藤井が技巧的な手順で桂を攻めに使う態勢を整えると、永瀬は端歩を突き捨て、歩の垂らしで香をつり上げ、そして守りの金を中段へと力強く進出させる。思いきった手順で、玉が薄くなるためリスクは高い。第1局で見せた、「真剣を構え、牙をむく永瀬」がそこにいた。
1日目の夕刻、藤井が珍しく封じた。近年の2人の2日制対局では、そのほとんどを永瀬が封じてきた。第1局では封じ手まであと17分という時間で指したが、本局では38分も時間を使って自ら封じたのだ。今回の藤井には、いつもと違う「自ら流れを支配しようとする意志」が漂っていた。
最後の歩を垂らして決断よく攻める
翌日、私は朝7時の新幹線に乗って京都に向かい、車中で封じ手開封の生中継を見る。封じ手は歩の垂らし。
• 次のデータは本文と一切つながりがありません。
(* ===== verification/PyDict.v ===== *)
(** * Python dictionaries

    A [dict] remembers insertion order: assigning to a present key keeps its
    position, deleting and re-inserting moves it to the end.  The program folds
    over [.values()] (float sums, [next(...)]), so the order is part of the
    model.  Lookup, assignment and deletion are the stdpp operational classes:
    [d !! k], [<[k:=v]> d] and [delete k d]. *)
From S2P Require Import Prelude.

Record dict (K V : Type) := Dict { items : list (K * V) }.
Arguments Dict {K V} _.
Arguments items {K V} _.

#[export] Instance dict_eq_dec `{EqDecision K, EqDecision V} : EqDecision (dict K V).
Proof. solve_decision. Defined.
#[export] Instance dict_empty {K V} : Empty (dict K V) := Dict [].

Section dict.
Context {K : Type} `{!EqDecision K} {V : Type}.
Implicit Types (d : dict K V) (k : K) (v : V) (l : list (K * V)).

Fixpoint alist_get (k : K) l : option V :=
  match l with
  | [] => None
  | (k', v) :: l => if decide (k' = k) then Some v else alist_get k l
  end.
Fixpoint alist_set (k : K) (v : V) l : list (K * V) :=
  match l with
  | [] => [(k, v)]
  | (k', v') :: l => if decide (k' = k) then (k', v) :: l else (k', v') :: alist_set k v l
  end.
Fixpoint alist_del (k : K) l : list (K * V) :=
  match l with
  | [] => []
  | (k', v') :: l => if decide (k' = k) then l else (k', v') :: alist_del k l
  end.

#[export] Instance dict_lookup : Lookup K V (dict K V) := λ k d, alist_get k (items d).
#[export] Instance dict_insert : Insert K V (dict K V) := λ k v d, Dict (alist_set k v (items d)).
#[export] Instance dict_delete : Delete K (dict K V) := λ k d, Dict (alist_del k (items d)).
#[export] Instance dict_size : Size (dict K V) := λ d, length (items d).

(** [k in d], [d.keys()], [d.values()] *)
Definition has_key (k : K) (d : dict K V) : bool := bool_decide (is_Some (d !! k)).
Definition keys (d : dict K V) : list K := (items d).*1.
Definition vals (d : dict K V) : list V := (items d).*2.

(** What Python guarantees of a dictionary: no key occurs twice. *)
Definition dict_wf (d : dict K V) : Prop := NoDup (keys d).

Lemma dict_lookup_empty k : (∅ : dict K V) !! k = None.
Proof. done. Qed.

Lemma dict_lookup_insert_eq d k v : <[k:=v]> d !! k = Some v.
Proof.
  destruct d as [l]; unfold lookup, dict_lookup, insert, dict_insert; simpl.
  induction l as [|[k' v'] l IH]; simpl; [by rewrite decide_True|].
  case_decide; simpl; [by rewrite decide_True | by rewrite decide_False].
Qed.

Lemma dict_lookup_insert_ne d k k' v : k ≠ k' → <[k:=v]> d !! k' = d !! k'.
Proof.
  intros Hne. destruct d as [l]; unfold lookup, dict_lookup, insert, dict_insert; simpl.
  induction l as [|[j w] l IH]; simpl; [by rewrite decide_False|].
  case_decide as Hj; simpl.
  - subst j. by rewrite !decide_False.
  - case_decide; done.
Qed.

Lemma dict_lookup_insert d k k' v :
  <[k:=v]> d !! k' = if decide (k = k') then Some v else d !! k'.
Proof.
  case_decide; [subst; apply dict_lookup_insert_eq | by apply dict_lookup_insert_ne].
Qed.

Lemma dict_lookup_Some_elem d k v : d !! k = Some v → (k, v) ∈ items d.
Proof.
  destruct d as [l]; unfold lookup, dict_lookup; simpl.
  induction l as [|[j w] l IH]; simpl; [done|].
  case_decide as Hj; [intros [= ->]; subst; left | intros H; right; auto].
Qed.

Lemma dict_elem_lookup d k v : dict_wf d → (k, v) ∈ items d → d !! k = Some v.
Proof.
  destruct d as [l]; unfold dict_wf, keys, lookup, dict_lookup; simpl.
  induction l as [|[j w] l IH]; simpl; intros Hnd Hin; [by apply elem_of_nil in Hin|].
  apply NoDup_cons in Hnd as [Hj Hnd]. apply elem_of_cons in Hin as [[= -> ->]|Hin].
  - by rewrite decide_True.
  - rewrite decide_False; [by apply IH|]. intros ->. destruct Hj.
    apply list_elem_of_fmap. by exists (k, v).
Qed.

Lemma elem_of_items d k v : dict_wf d → (k, v) ∈ items d ↔ d !! k = Some v.
Proof. intros; split; [by apply dict_elem_lookup | apply dict_lookup_Some_elem]. Qed.

Lemma elem_of_vals d v : dict_wf d → v ∈ vals d ↔ ∃ k, d !! k = Some v.
Proof.
  intros Hwf. unfold vals. rewrite list_elem_of_fmap. split.
  - intros ([k w] & -> & Hin). exists k. by apply dict_elem_lookup.
  - intros (k & Hk). exists (k, v). split; [done|]. by apply dict_lookup_Some_elem.
Qed.

Lemma dict_lookup_vals d k v : d !! k = Some v → v ∈ vals d.
Proof. intros H%dict_lookup_Some_elem. apply list_elem_of_fmap. by exists (k, v). Qed.

Lemma elem_of_keys d k : k ∈ keys d ↔ is_Some (d !! k).
Proof.
  unfold keys. rewrite list_elem_of_fmap. split.
  - intros ([j w] & -> & Hin). simpl. destruct d as [l].
    unfold lookup, dict_lookup; simpl in *. induction l as [|[i u] l IH];
      [by apply elem_of_nil in Hin|]. simpl. case_decide; [by eauto|].
    apply elem_of_cons in Hin as [[= -> ->]|Hin]; [done|auto].
  - intros [v Hv%dict_lookup_Some_elem]. by exists (k, v).
Qed.

Lemma has_key_true d k : has_key k d = true ↔ is_Some (d !! k).
Proof. unfold has_key. apply bool_decide_eq_true. Qed.
Lemma has_key_false d k : has_key k d = false ↔ d !! k = None.
Proof. unfold has_key. rewrite bool_decide_eq_false, eq_None_not_Some. done. Qed.

Lemma keys_insert_present d k v : is_Some (d !! k) → keys (<[k:=v]> d) = keys d.
Proof.
  destruct d as [l]; unfold keys, insert, dict_insert, lookup, dict_lookup; simpl.
  induction l as [|[j w] l IH]; simpl; [by intros [? ?]|].
  case_decide; simpl; [done|]. intros Hg. f_equal; auto.
Qed.

Lemma items_insert_fresh d k v : d !! k = None → items (<[k:=v]> d) = items d ++ [(k, v)].
Proof.
  destruct d as [l]; unfold insert, dict_insert, lookup, dict_lookup; simpl.
  induction l as [|[j w] l IH]; simpl; [done|].
  case_decide; simpl; [done|]. intros Hg. f_equal; auto.
Qed.

Lemma keys_insert_fresh d k v : d !! k = None → keys (<[k:=v]> d) = keys d ++ [k].
Proof. intros H. unfold keys. by rewrite items_insert_fresh, fmap_app. Qed.

Lemma vals_insert_fresh d k v : d !! k = None → vals (<[k:=v]> d) = vals d ++ [v].
Proof. intros H. unfold vals. by rewrite items_insert_fresh, fmap_app. Qed.

(** Assigning to a present key replaces the value where it stands. *)
Lemma items_insert_split d k v w :
  d !! k = Some w →
  ∃ l1 l2, items d = l1 ++ (k, w) :: l2 ∧ items (<[k:=v]> d) = l1 ++ (k, v) :: l2
           ∧ items (delete k d) = l1 ++ l2.
Proof.
  destruct d as [l]; unfold insert, dict_insert, lookup, dict_lookup, delete, dict_delete; simpl.
  induction l as [|[j u] l IH]; simpl; [done|].
  case_decide as Hj; simpl.
  - intros [= ->]. subst j. by exists [], l.
  - intros Hg. destruct (IH Hg) as (l1 & l2 & H1 & H2 & H3).
    exists ((j, u) :: l1), l2. rewrite H2, H3. by rewrite H1 at 1.
Qed.

Lemma dict_wf_empty : dict_wf (∅ : dict K V).
Proof. constructor. Qed.

Lemma dict_wf_insert d k v : dict_wf d → dict_wf (<[k:=v]> d).
Proof.
  unfold dict_wf. intros Hwf. destruct (d !! k) as [w|] eqn:Hk.
  - rewrite keys_insert_present; [done|]. by rewrite Hk.
  - rewrite keys_insert_fresh by done. apply NoDup_app. split_and!; [done| |by apply NoDup_singleton].
    intros j Hj Hin. apply list_elem_of_singleton in Hin as ->.
    apply elem_of_keys in Hj as [w Hw]. congruence.
Qed.

Lemma dict_delete_None d k : d !! k = None → delete k d = d.
Proof.
  destruct d as [l]; unfold delete, dict_delete, lookup, dict_lookup; simpl.
  intros H. f_equal. induction l as [|[j w] l IH]; simpl in *; [done|].
  case_decide as Hj; [done|]. f_equal; auto.
Qed.

Lemma dict_delete_insert_fresh d k v : d !! k = None → delete k (<[k:=v]> d) = d.
Proof.
  destruct d as [l]; unfold delete, dict_delete, insert, dict_insert, lookup, dict_lookup; simpl.
  intros H. f_equal. induction l as [|[j w] l IH]; simpl in *; [by rewrite decide_True|].
  case_decide as Hj; [done|]. simpl. rewrite decide_False by done. f_equal; auto.
Qed.

(** Distinct values of [f] tell the keys apart. *)
Lemma vals_NoDup_inj {B} (f : V → B) d i j v w :
  NoDup (f <$> vals d) → d !! i = Some v → d !! j = Some w → f v = f w → i = j.
Proof.
  intros Hnd Hi%dict_lookup_Some_elem Hj%dict_lookup_Some_elem. unfold vals in Hnd. clear -Hnd Hi Hj.
  induction (items d) as [|[k u] l IH]; [by apply elem_of_nil in Hi|]. intros E.
  rewrite !fmap_cons in Hnd. apply NoDup_cons in Hnd as [Hk Hnd]. simpl in Hk.
  assert (∀ k' u', (k', u') ∈ l → f u ≠ f u') as Hne.
  { intros k' u' Hin Eu. apply Hk. rewrite Eu. apply list_elem_of_fmap_2. exact (list_elem_of_fmap_2 snd l (k', u') Hin). }
  apply elem_of_cons in Hi as [[= -> ->]|Hi], Hj as [[= -> ->]|Hj]; [done| | |by apply IH].
  - by apply Hne in Hj.
  - by apply Hne in Hi.
Qed.

Lemma dict_insert_insert d k v w : <[k:=v]> (<[k:=w]> d) = <[k:=v]> d.
Proof.
  destruct d as [l]; unfold insert, dict_insert; simpl. f_equal.
  induction l as [|[j u] l IH]; simpl; [by rewrite decide_True|].
  case_decide as Hj; simpl; [by rewrite decide_True|]. rewrite decide_False by done. by rewrite IH.
Qed.

Lemma dict_wf_delete d k : dict_wf d → dict_wf (delete k d).
Proof.
  unfold dict_wf, keys. intros Hwf. destruct (d !! k) as [w|] eqn:Hk.
  - destruct (items_insert_split d k w w Hk) as (l1 & l2 & H1 & _ & ->).
    rewrite H1, fmap_app, fmap_cons in Hwf. rewrite fmap_app.
    apply NoDup_app in Hwf as (? & Hd & Hnd). apply NoDup_cons in Hnd as [? ?].
    apply NoDup_app. split_and!; [done| |done]. intros x Hx Hin. apply (Hd x Hx). by right.
  - by rewrite dict_delete_None.
Qed.

Lemma dict_lookup_delete_ne d k k' : k ≠ k' → delete k d !! k' = d !! k'.
Proof.
  intros Hne. destruct d as [l]; unfold lookup, dict_lookup, delete, dict_delete; simpl.
  induction l as [|[j w] l IH]; simpl; [done|].
  case_decide as Hj; simpl; [subst; by rewrite decide_False | by case_decide].
Qed.

Lemma dict_lookup_delete_eq d k : dict_wf d → delete k d !! k = None.
Proof.
  destruct d as [l]; unfold dict_wf, keys, lookup, dict_lookup, delete, dict_delete; simpl.
  induction l as [|[j w] l IH]; simpl; intros Hnd; [done|].
  apply NoDup_cons in Hnd as [Hj Hnd]. case_decide as Hjk; simpl.
  - subst j. destruct (alist_get k l) eqn:Hg; [|done]. destruct Hj.
    change (alist_get k l) with (Dict l !! k) in Hg.
    apply dict_lookup_Some_elem in Hg. apply list_elem_of_fmap. by eexists (_, _).
  - rewrite decide_False by done. auto.
Qed.

Lemma dict_lookup_delete d k k' :
  dict_wf d → delete k d !! k' = if decide (k = k') then None else d !! k'.
Proof.
  intros Hwf. case_decide; [subst; by apply dict_lookup_delete_eq | by apply dict_lookup_delete_ne].
Qed.
(** [{key(x): x for x in xs}] *)
Definition dict_by (key : V → K) (xs : list V) : dict K V := foldl (λ d x, <[key x := x]> d) ∅ xs.

Lemma foldl_insert_lookup (key : V → K) xs d k :
  NoDup (key <$> xs) →
  foldl (λ d x, <[key x := x]> d) d xs !! k =
    match find_first (λ x, bool_decide (key x = k)) xs with Some x => Some x | None => d !! k end.
Proof.
  revert d. induction xs as [|x xs IH]; intros d Hnd; [done|].
  rewrite fmap_cons in Hnd. apply NoDup_cons in Hnd as [Hx Hnd].
  cbn [foldl find_first]. rewrite IH by done. case_bool_decide as Hk.
  - assert (find_first (λ y, bool_decide (key y = k)) xs = None) as ->.
    { apply find_first_None. intros y Hy. apply bool_decide_eq_false. intros Hky. destruct Hx.
      rewrite Hk, <- Hky. by apply list_elem_of_fmap_2. }
    subst k. by rewrite dict_lookup_insert_eq.
  - by rewrite dict_lookup_insert_ne.
Qed.
Lemma dict_by_lookup (key : V → K) xs k x :
  NoDup (key <$> xs) → dict_by key xs !! k = Some x ↔ x ∈ xs ∧ key x = k.
Proof.
  intros Hnd. unfold dict_by. rewrite foldl_insert_lookup by done. split.
  - destruct (find_first _ xs) as [y|] eqn:Hf; [|done]. intros [= ->].
    apply find_first_Some in Hf as [? Hk]. by apply bool_decide_eq_true in Hk.
  - intros [Hx <-]. destruct (find_first _ xs) as [y|] eqn:Hf.
    + apply find_first_Some in Hf as [Hy Hk]. apply bool_decide_eq_true in Hk. f_equal.
      clear -Hnd Hx Hy Hk. induction xs as [|z xs IH]; [by apply elem_of_nil in Hx|].
      rewrite fmap_cons in Hnd. apply NoDup_cons in Hnd as [Hz Hnd].
      apply elem_of_cons in Hx as [->|Hx], Hy as [->|Hy]; [done| | |by apply IH].
      * destruct Hz. rewrite <- Hk. by apply list_elem_of_fmap_2.
      * destruct Hz. rewrite Hk. by apply list_elem_of_fmap_2.
    + rewrite find_first_None in Hf. specialize (Hf x Hx). by apply bool_decide_eq_false in Hf.
Qed.
(** [{f(x): g(x) for x in xs}] with distinct keys *)
Lemma foldl_insert_map_lookup {A} (f : A → K) (g : A → V) xs d x :
  NoDup (f <$> xs) → x ∈ xs → foldl (λ d x, <[f x := g x]> d) d xs !! f x = Some (g x).
Proof.
  revert d. induction xs as [|y xs IH]; intros d Hnd Hx; [by apply elem_of_nil in Hx|].
  rewrite fmap_cons in Hnd. apply NoDup_cons in Hnd as [Hy Hnd]. cbn [foldl].
  apply elem_of_cons in Hx as [->|Hx]; [|by apply IH].
  assert (∀ d, d !! f y = Some (g y) → foldl (λ d x, <[f x := g x]> d) d xs !! f y = Some (g y)) as Hkeep;
    [|apply Hkeep, dict_lookup_insert_eq].
  clear IH Hnd. induction xs as [|z xs IH]; intros d' Hd; [done|]. cbn [foldl].
  rewrite fmap_cons in Hy. apply not_elem_of_cons in Hy as [Hz Hy].
  apply (IH Hy). by rewrite dict_lookup_insert_ne.
Qed.
Lemma dict_wf_foldl (key : V → K) xs d : dict_wf d → dict_wf (foldl (λ d x, <[key x := x]> d) d xs).
Proof. revert d. induction xs as [|x xs IH]; intros d H; simpl; [done|]. by apply IH, dict_wf_insert. Qed.

(** Lookups do not depend on the insertion order. *)
Lemma elem_of_keys_foldl (key : V → K) xs d k :
  k ∈ keys (foldl (λ d x, <[key x := x]> d) d xs) ↔ k ∈ keys d ∨ k ∈ key <$> xs.
Proof.
  revert d. induction xs as [|x xs IH]; intros d; cbn [foldl]; [by rewrite elem_of_nil; intuition|].
  rewrite IH, fmap_cons, elem_of_cons, !elem_of_keys, dict_lookup_insert. case_decide; naive_solver.
Qed.
(** As many entries as elements: the keys are distinct. *)
Lemma dict_by_length (key : V → K) xs : length (keys (dict_by key xs)) = length xs ↔ NoDup (key <$> xs).
Proof.
  assert (∀ k, k ∈ keys (dict_by key xs) ↔ k ∈ key <$> xs) as Hk.
  { intros k. unfold dict_by. rewrite elem_of_keys_foldl. split; [by intros [?%elem_of_nil|?]|by right]. }
  assert (NoDup (keys (dict_by key xs))) as Hnd by (apply dict_wf_foldl, dict_wf_empty).
  split; intros H.
  - apply NoDup_ListNoDup. apply (List.NoDup_incl_NoDup (l:=keys (dict_by key xs))).
    + by apply NoDup_ListNoDup.
    + by rewrite length_fmap, H.
    + intros k. rewrite <- !list_elem_of_In. apply Hk.
  - rewrite <- (length_fmap key xs). apply Permutation_length, NoDup_Permutation; done.
Qed.
Lemma dict_lookup_perm d d' k : dict_wf d → items d ≡ₚ items d' → d !! k = d' !! k.
Proof.
  intros Hwf Hp. assert (dict_wf d') as Hwf' by (unfold dict_wf, keys in *; by rewrite <- Hp).
  destruct (d !! k) as [v|] eqn:Hd.
  - symmetry. apply dict_elem_lookup; [done|]. rewrite <- Hp. by apply dict_lookup_Some_elem.
  - destruct (d' !! k) as [v|] eqn:Hd'; [|done]. apply dict_lookup_Some_elem in Hd'.
    rewrite <- Hp in Hd'. apply dict_elem_lookup in Hd'; [congruence|done].
Qed.
End dict.

Create HintDb dict.
#[export] Hint Resolve dict_wf_empty dict_wf_insert dict_wf_delete : dict.
Create Rewrite HintDb dict.
#[export] Hint Rewrite @dict_lookup_insert_eq @dict_lookup_empty : dict.

(** Case analysis on the lookups of updated dictionaries in the context. *)
Ltac dict_cases :=
  repeat match goal with
  | H : context [ <[?k:=?v]> ?d !! ?k ] |- _ => rewrite (dict_lookup_insert_eq d k v) in H
  | |- context [ <[?k:=?v]> ?d !! ?k ] => rewrite (dict_lookup_insert_eq d k v)
  | H : context [ <[?k:=?v]> ?d !! ?k' ] |- _ =>
      rewrite (dict_lookup_insert d k k' v) in H; case_decide; simplify_eq/=
  | |- context [ <[?k:=?v]> ?d !! ?k' ] =>
      rewrite (dict_lookup_insert d k k' v); case_decide; simplify_eq/=
  end.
後手の桂の活用を封じ、角を打たせない。藤井好みの一手だ。
雪で新幹線が遅れたが、午前9時50分頃には現地へ到着できた。伏見稲荷は観光客で大賑わいだ。雪がちらついていて風情はあるが、寒い。
早速、立会人の福崎文吾九段に挨拶する。すでに端で2歩損していたが、封じ手開封から65分後、後手は最後の歩を端に垂らした。福崎が「これは対局者しか指せない一手だなあ」と感心する。この歩を取られると3歩損だから、決断の攻めだ。
藤井が見せた“まさかの顔面受け”
まあ桂で取りますか、と福崎と話していると、藤井はなんと玉で取りにいった。これまた怖い手だ。いくら中段玉寄せにくしと言っても、敵の飛車に射程に入りそうで怖い。戦場に大将自ら飛び込む勇気ある受けだ。
それが最善なら、危険地帯へ踏み込むことも恐れない、藤井らしい「真理の追求」が形になったような一手だ。
「玉がバルコニーに上がったねえ。いつ降りるんやろ?」と福崎。対局室と盤上で緊迫した雰囲気と裏腹に、控室はベテランの飛ばすジョークに和んだ。